Amid the usual awfulness he’s encountered before in white spaces – Rose’s
dad awkwardly trying to use Black slang, pointed comments about Obama and sports
prowess – is a creeping suspicion that something far weirder and darker is
going on. The Black groundskeeper and
housekeeper Rose’s parents employ both seem hollowed-out somehow, placidly
satisfied and artificially sweet, and there’s an odd quality to them that seems
somehow tied to Rose’s mother, a psychiatrist who specializes in hypnotic
therapy. Chris tries to convince himself
he’s just seeing things, but as the weekend wears on, the weirdness gets
deeper, and he realizes that he may have to face up to it if he wants to get
out of there alive.
Rooting a
psychological thriller in the evils humans visit upon each other is a savvy
move, particularly in how seamlessly subtle aggressions go hand in hand with
mindbending horror. The menace here
doesn’t come from monsters, aliens, or supernatural forces, but from
people. Not that it’s alone in this –
soulless serial killers have been a part of horror for a long time, from The Silence of the Lambs to the Saw franchise. Get Out,
however, is devastating in looking at the “whys” behind the atrocious abuses
committed here. While it doesn’t get too
deep into probing the motivations behind them, scratching the surface is enough
because we see the hatred, racism, and dehumanization that fuels it.
Something
else that’s really effective is the way the film uses the microaggressions
Chris experiences to increase the feelings of suspense and paranoia. This film is grounded in a mental tug-of-war
that people of color frequently go through when they’re with white people –
that “was it racist? Are they trying to
offend me? Am I just reading too much
into this? Should I say something?” Our society at large seems to be at a point
when being called a “racist” is such a heinous insult that people think it can
only be used with the most unapologetically white-sheet-wearing, but that has
the effect of negating all the many, many smaller ways PoC have their dignity
and autonomy subtly eroded at by slight jabs and innuendos. I’m sure most PoC have felt gaslighted by the
insistence that they shouldn’t be “so sensitive” and it wasn’t meant to be
taken “like that.” Chris’s experience in
the first half of the film is rife with this type of internal conflict, which
makes it all the harder for him to accept what’s happening (and even harder to
try and find an ally) when he starts to get a sense of how twisted things really
are.
Chris is
played wonderfully by Daniel Kaluuya, who I’ve seen in a handful of things but
who I always associate most with his role as Posh Kenneth on Skins; he carries the film ably, keeping
the tension forever bubbling on the surface.

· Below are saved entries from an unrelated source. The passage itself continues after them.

(* ===== verification/Worker.v ===== *)
(** * The re-audit worker

    [src/reaudit/worker.ts]: a batch of calls drained by concurrent slots that
    share a cursor, a summary and the first fatal error. A slot runs without
    interruption from one [await] to the next, so a state of the batch is the
    [await] each slot is at, and a step is the answer to one of them. The
    candidates, the results, the processor, the spend guard, the pause gate and
    the progress report are ports: a step may carry any answer they can give. *)

From S2P Require Import Prelude JsText ReauditTypes UrlSafety ReauditAudit Failures.

Local Open Scope string_scope.
Local Open Scope list_scope.
#[global] Open Scope Z_scope.

(** ** The ports *)

(** The right to spend on a call. *)
Inductive SpendRight : Type :=
| acquired
| busy
| closed (r : ReauditItemResult)
| recovered (r : ReauditItemResult).

Inductive Started : Type := start_acquired | start_already_completed.

Inductive PersistOutcome : Type :=
| persist_completed
| retry_scheduled
| terminal_failure
| persist_already_completed.

Inductive SettleOutcome : Type := model_spent | no_model_call | unknown.

#[export] Instance SettleOutcome_eq_dec : EqDecision SettleOutcome.
Proof. solve_decision. Defined.

(** An answer of a port: a value, or a rejection. *)
Notation port A := (Prelude.result raised A).

Record ReauditWorkerSummary : Type := {
  selected : nat;
  completed : nat;
  retriesScheduled : nat;
  terminalFailures : nat;
  alreadyCompleted : nat;
  spendGuardSkipped : nat;
  stoppedEarly : bool;
}.

(** The options that shape a batch; [concurrency] is [1] when absent. *)
Record WorkerOptions : Type := {
  batchSize : Z;
  concurrency : option Z;
  has_spendGuard : bool;
  has_shouldContinue : bool;
}.

Definition MAX_PERSIST_DEADLOCK_RETRIES : nat := 3.

Definition isRetryableProviderResult (r : ReauditItemResult) : bool :=
  match errorCode r with
  | None => false
  | Some code =>
      startsWith "TRANSCRIPTION_PROVIDER_" code || startsWith "CLASSIFICATION_PROVIDER_" code
  end.

Definition is_source_missing (r : ReauditItemResult) : bool :=
  match outcome r with source_missing => true | _ => false end.

(** A result no model was paid for. *)
Definition unpaid (r : ReauditItemResult) : bool := is_source_missing r || isRetryableProviderResult r.

Definition processor_failed (c : ReauditCandidate) : ReauditItemResult :=
  failed c classification_failed "AUDIT_PROCESSOR_FAILED".

(** ** The states of a batch *)

(** A call a slot has claimed: its index among the selected rows, and the row. *)
Definition item : Type := nat * ReauditCandidate.

(** The [await] a slot is at. *)
Inductive pc : Type :=
| Turn                                             (* before [claimAndProcessNext] *)
| Gate                                             (* [shouldContinue()] *)
| Claiming (i : item)                              (* [spendGuard.claim(candidate)] *)
| Starting (i : item) (grant : option SpendRight)  (* [results.markStarted(candidate)] *)
| SettlingStart (i : item) (e : raised)            (* [settle], the start having failed *)
| SettlingCompleted (i : item)                     (* [settle], the call being complete *)
| Processing (i : item) (claimed : bool)           (* [processor.process(candidate)] *)
| Staging (i : item) (r : ReauditItemResult)       (* [spendGuard.stageResult(...)] *)
| Persisting (i : item) (claimed : bool) (r : ReauditItemResult) (retry : nat)
                                                   (* [results.persist(...)] *)
| Sleeping (i : item) (claimed : bool) (r : ReauditItemResult) (retry : nat)
                                                   (* the delay before a retry *)
| SettlingFailed (i : item) (e : raised)           (* [settle], the write having failed *)
| Settling (i : item) (o : PersistOutcome)         (* [settle], the result being written *)
| Reporting                                        (* [reportProgress()] *)
| Done.

(** What each [await] can be answered. *)
Definition answer (p : pc) : Type :=
  match p with
  | Turn | Sleeping _ _ _ _ => unit
  | Gate => port bool
  | Claiming _ => port SpendRight
  | Starting _ _ => port Started
  | Processing _ _ => port ReauditItemResult
  | Persisting _ _ _ _ => port PersistOutcome
  | SettlingStart _ _ | SettlingCompleted _ | Staging _ _ | SettlingFailed _ _ | Settling _ _
  | Reporting => port unit
  | Done => Empty_set
  end.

In addition to his great performance, the film also features Bradley
Whitford and Catherine Keener as Rose’s parents, Stephen Root in a small but
important role, and a memorable appearance by Lakeith Stanfield, who came to my
attention this past year in Atlanta.
Warnings
Violence,
language (including the N-word,) drinking/smoking, sexual references, and
disturbing themes/images.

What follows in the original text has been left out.